- Work item: Scan the entries below for lines holding "that". Give the number of such lines alone.

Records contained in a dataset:
(* ===== verification/FsHazards.v ===== *)
(** * fs.go: what goes wrong

    A request that panics, and the corners of path rewriting, redirects, compressed
    files and descriptors, each shown on a concrete file system. *)
From Stdlib Require Import Strings.String.
From stdpp Require Import gmap.
From S2P Require Import Prelude BytesConv Consts Args Uri Cookie HeaderScan RequestHeader ResponseHeader Bufio Body HeaderRead Http UserData Streaming RequestCtx Server ServerSafety Fs FsRange FsPaths FsServe.

Section Empty.
Context {HL : HttpLib} {SL : ServerLib} {TL : TimeLib} {OL : OsLib} (h : fsHandler) (Seek : forall f n, 0 <= n -> f_Seek f n = None).

Lemma SetContentRange_negative hdr a b n : 0 <= a <= maxInt -> b < 0 -> ResponseHeader_SetContentRange hdr a b n = None.
Proof.
  intros Ha Hb. unfold ResponseHeader_SetContentRange. destruct (AppendUint_spec (strBytes ++ [" "%byte]) a Ha) as (d & -> & _).
  cbn [mbind option_bind]. assert (forall dst, AppendUint dst b = None) as E; [|by rewrite E].
  intros dst. unfold AppendUint. by rewrite (proj2 (Z.ltb_lt b 0)).
Qed.

(** A suffix range, before it is cut to the file. *)
Lemma suffix_of_empty k : 0 <= k <= maxInt -> ParseByteRange (rangeText (Suffix k)) 0 = inl (0, -1).
Proof.
  intros Hk. change (ParseByteRange (rangeText (Suffix k)) 0) with (rangeBody ("-"%byte :: fmtInt k) 0). rewrite rangeBody_eq.
  change (IndexByte ("-"%byte :: fmtInt k) "-") with (Some 0%nat). cbv iota. change (drop 1 ("-"%byte :: fmtInt k)) with (fmtInt k).
  rewrite ParseUint_fmtInt by done. do 2 f_equal. destruct (Z.ltb_spec (0 - k) 0); lia.
Qed.

Lemma serveFile_empty ctx id ff s k e :
  regular id ff [] s -> h_acceptByteRange h = true -> 0 <= k <= maxInt -> RequestCtx_IfModifiedSince ctx (ff_lastModified ff) = true ->
  fsHandler_serveFile h ctx id (rangeText (Suffix k)) e s = None.
Proof.
  intros Rg Ha Hk Hi. pose proof Rg as [L _ El _ _]. unfold fsHandler_serveFile.
  rewrite (run_bind _ _ _ _ _ (run_getFile _ _ _ L)). rewrite Hi. cbn [negb].
  destruct (run_NewReader Seek _ _ _ _ Rg) as (s1 & r & ff1 & E1 & _ & _ & _ & _ & Up). rewrite (run_bind _ _ _ _ _ E1). cbv zeta.
  rewrite Ha. rewrite bool_decide_true by (unfold rangeText; rewrite length_app; cbn; lia). cbn [andb]. rewrite El.
  change (zlen ([] : bytes)) with 0. rewrite suffix_of_empty by done.
  assert (exists r2, fsReader_UpdateByteRange r 0 (-1) = inl r2) as [r2 ->].
  { destruct r; cbn [fsReader_UpdateByteRange]; [by eexists|]. rewrite Seek by done. by eexists. }
  unfold mbind at 1, fsM_bind. unfold mbind at 2, fsM_bind. rewrite SetContentRange_negative by (unfold maxInt; lia). reflexivity.
Qed.

End Empty.

(** * Properties *)

(** C39. A request for the end of an empty file makes the handler panic: when byte
    ranges are accepted, a GET or HEAD for a regular file without a byte with
    [Range: bytes=-k], for any k, ends in the panic of AppendUint on the range's
    end -1, whatever the handler's other options; nothing between the handler and
    the goroutine recovers it. *)
Theorem suffix_range_of_empty_file_panics {HL : HttpLib} {SL : ServerLib} {TL : TimeLib} {OL : OsLib} (Laws : OsLaws)
    (Seek : forall f n, 0 <= n -> f_Seek f n = None)
    (h : fsHandler) (base : URI) (ctx : RequestCtx) (modTime : Time) (s : fsState) (id : nat) (n k : Z)
    (Hr : h_pathRewrite h = None) (Hacc : h_acceptByteRange h = true) (Hz : IndexByte (requested ctx) x00 = None)
    (Ha : available h (requested ctx) [] modTime s id n) (Hp : Forall (fun p => fst p = 0) (fs_readerPool s))
    (Hk : 0 <= k <= maxInt) (Hrange : rangeOf ctx = rangeText (Suffix k)) (Hm : RequestCtx_IfModifiedSince ctx modTime = true) :
  fsHandler_handleRequest h base ctx s = None.
Proof.
  unfold fsHandler_handleRequest. rewrite Hr. unfold requested, rangeOf, RequestCtx_IfModifiedSince in *.
  destruct (RequestCtx_Path_keeps ctx) as [Eh _]. rewrite <- Eh in Hrange, Hm. destruct (RequestCtx_Path ctx) as [ctx0 path0]. cbn [fst snd] in *.
  rewrite (run_bind (panics (Some (ctx0, path0))) _ s s (ctx0, path0) eq_refl). cbv zeta. rewrite Hz, Hrange.
  assert (chooseEncoding h ctx0 (rangeText (Suffix k)) = (false, [])) as ->.
  { unfold chooseEncoding. by rewrite bool_decide_false by (unfold rangeText; rewrite length_app; cbn; lia). }
  destruct (run_available h Seek base ctx0 _ (bool_decide (last path0 = Some "/"%byte)) [] modTime s id n
     (fun ctx id => fsHandler_serveFile h ctx id (rangeText (Suffix k)) []) Ha ltac:(done) Hp) as (s1 & ff & -> & Rg & _ & Em & _).
  rewrite <- Em in Hm. by apply (serveFile_empty h Seek ctx0 id ff s1 k []).
Qed.

Definition emptyFileCtx : @RequestCtx plainLib plainServerLib :=
  on_rqHeader (fun hdr => default hdr (RequestHeader_SetCanonical hdr strRange (bs "bytes=-5"))) (getCtx (bs "/empty.txt")).

Lemma suffix_range_of_empty_file_panics_witness :
  (h_acceptByteRange (sampleFS None) = true /\ requested emptyFileCtx = bs "/empty.txt" /\ rangeOf emptyFileCtx = rangeText (Suffix 5) /\
   available (sampleFS None) (requested emptyFileCtx) [] (7 : @Time unixTime) (plainState sampleDisk) 0 0) /\
  fsHandler_handleRequest (sampleFS None) emptyURI emptyFileCtx (plainState sampleDisk) = None.
Proof.
  assert (h_acceptByteRange (sampleFS None) = true) as Hacc by (vm_compute; reflexivity).
  assert (requested emptyFileCtx = bs "/empty.txt") as Er by (vm_compute; reflexivity).
  assert (rangeOf emptyFileCtx = rangeText (Suffix 5)) as Erange by (vm_compute; reflexivity).
  assert (available (sampleFS None) (requested emptyFileCtx) [] (7 : @Time unixTime) (plainState sampleDisk) 0 0) as Ha.
  { rewrite Er. apply (on_disk (sampleFS None) (bs "/empty.txt") [] (7 : @Time unixTime) (plainState sampleDisk)); [reflexivity|].
    exists (PlainFile (bs "/srv/empty.txt") (bs "empty.txt") [] false 7 []).
    exact (conj eq_refl (conj eq_refl (conj eq_refl (conj eq_refl (conj eq_refl eq_refl))))). }
  split; [exact (conj Hacc (conj Er (conj Erange Ha)))|].
  assert (0 <= 5 <= maxInt) as H5 by (unfold maxInt; lia).
  assert (IndexByte (requested emptyFileCtx) x00 = None) as Hz by (rewrite Er; vm_compute; reflexivity).
  exact (suffix_range_of_empty_file_panics plainOs_laws (fun _ _ _ => eq_refl) (sampleFS None) emptyURI emptyFileCtx (7 : @Time unixTime)
    (plainState sampleDisk) 0 0 5 eq_refl Hacc Hz Ha (Forall_nil_2 _) H5 Erange eq_refl).
Defined.

(** ** On concrete file systems *)

(** The outcome of a request: status, Location or body, what has been opened. *)
Definition outcomeOf (h : @fsHandler plainLib plainServerLib) (uri : bytes) (d : list plainFile) : option (Z * list bytes * Z) :=
  match fsHandler_handleRequest h emptyURI (getCtx uri) (plainState d) with
  | Some (s, (ctx, _)) => Some (ResponseHeader_StatusCode (resp_Header (cx_Response ctx)), fs_opened s, fs_descriptors s)
  | None => None
  end.

(** NewPathPrefixStripper cuts off that many bytes, whatever they are: what is left
    need not start with a slash, and the root then names a sibling directory. *)
Lemma prefixStripper_reaches_sibling :
  outcomeOf (sampleFS (Some (NewPathPrefixStripper 2))) (bs "/p-private/key") sampleDisk = Some (StatusOK, [bs "/srv-private/key"], 1).
Proof. vm_compute. reflexivity. Qed.

(** A rewriter's path that ends in [/../] passes the check for [/../], since the
    trailing slashes have been cut off before. *)
Lemma rewriter_reaches_parent :
  outcomeOf (sampleFS (Some (fun ctx => Some (ctx, bs "/../")))) (bs "/") sampleDisk =
  Some (StatusOK, [bs "/srv/.."; bs "/srv/../index.html"; bs "/srv/.."], 0).
Proof. vm_compute. reflexivity. Qed.

(** The redirect for a directory is to the rewritten path: the stripped prefix is lost. *)
Lemma redirect_loses_prefix :
  match fsHandler_handleRequest (sampleFS (Some (NewPathSlashesStripper 1))) emptyURI (getCtx (bs "/static/d")) (plainState sampleDisk) with
  | Some (_, (ctx, _)) => peekArgBytes (live (rs_h (resp_Header (cx_Response ctx)))) strLocation
  | None => None
  end = Some (bs "http:///d/").
Proof. vm_compute. reflexivity. Qed.

(** When the header of a file cannot be read, its descriptor stays open: here a
    compressed file that is not one. *)
Definition gzipCtx (uri : bytes) : @RequestCtx plainLib plainServerLib :=
  on_rqHeader (fun hdr => default hdr (RequestHeader_SetCanonical hdr strAcceptEncoding (bs "gzip"))) (getCtx uri).
Definition brokenDisk : list plainFile :=
  [PlainFile (bs "/srv/x") (bs "x") (bs "text") false 7 []; PlainFile (bs "/srv/x.fasthttp.gz") (bs "x.fasthttp.gz") (bs "junk") false 7 []].
Definition compressingFS : @fsHandler plainLib plainServerLib :=
  fst (FS_initRequestHandler (MkFS (bs "/srv/") [] false true false true None None 0 [] None) FSCompressedFileSuffixes).

Lemma unreadable_header_leaks :
  match fsHandler_handleRequest compressingFS emptyURI (gzipCtx (bs "/x")) (plainState brokenDisk) with
  | Some (s, (ctx, _)) => (ResponseHeader_StatusCode (resp_Header (cx_Response ctx)), fs_opened s, zlen (map ff_readersCount (fs_files s)), fs_descriptors s)
  | None => (0, [], 0, 0)
  end = (StatusNotFound, [bs "/srv/x.fasthttp.gz"], 0, 1).
Proof. vm_compute. reflexivity. Qed.

(** An FS with a suffix of its own for compressed files, but no map of suffixes,
    changes the suffix of every FS of the program that has none. *)
Lemma own_suffix_is_global :
  let '(h1, global) := FS_initRequestHandler (@MkFS plainLib plainServerLib (bs "/a") [] false true false false None None 0 (bs ".x") None) FSCompressedFileSuffixes in
  suffixAt (default global (h_suffixes h1)) strGzip = bs ".x" /\ suffixAt global strGzip = bs ".x" /\ suffixAt FSCompressedFileSuffixes strGzip = bs ".fasthttp.gz".
Proof. vm_compute. done. Qed.

(** The compressed copy of the root is looked for beside the root: with Compress, a
    request for "/" serves the file "/srv.fasthttp.gz" of a server whose root is
    "/srv"; one that is older than the directory is removed before the index of
    the directory is looked for. *)
Definition besideDisk (rootTime : Z) : list plainFile :=
  [PlainFile (bs "/srv") (bs "srv") [] true rootTime []; PlainFile (bs "/srv.fasthttp.gz") (bs "srv.fasthttp.gz") (bs "gzipbackup") false 7 []].

Definition afterRoot (rootTime : Z) : Z * list bytes * list bytes :=
  match fsHandler_handleRequest compressingFS emptyURI (gzipCtx (bs "/")) (plainState (besideDisk rootTime)) with
  | Some (s, (c, _)) => (ResponseHeader_StatusCode (resp_Header (cx_Response c)), fs_opened s, map f_Name (fs_disk s))
  | None => (0, [], [])
  end.

Lemma copy_of_root_is_beside_it :
  afterRoot 7 = (StatusOK, [bs "/srv.fasthttp.gz"], [bs "/srv"; bs "/srv.fasthttp.gz"]) /\
  afterRoot 9 = (StatusForbidden, [bs "/srv.fasthttp.gz"; bs "/srv"], [bs "/srv"]).
Proof. split; vm_compute; reflexivity. Qed.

- Solution: 6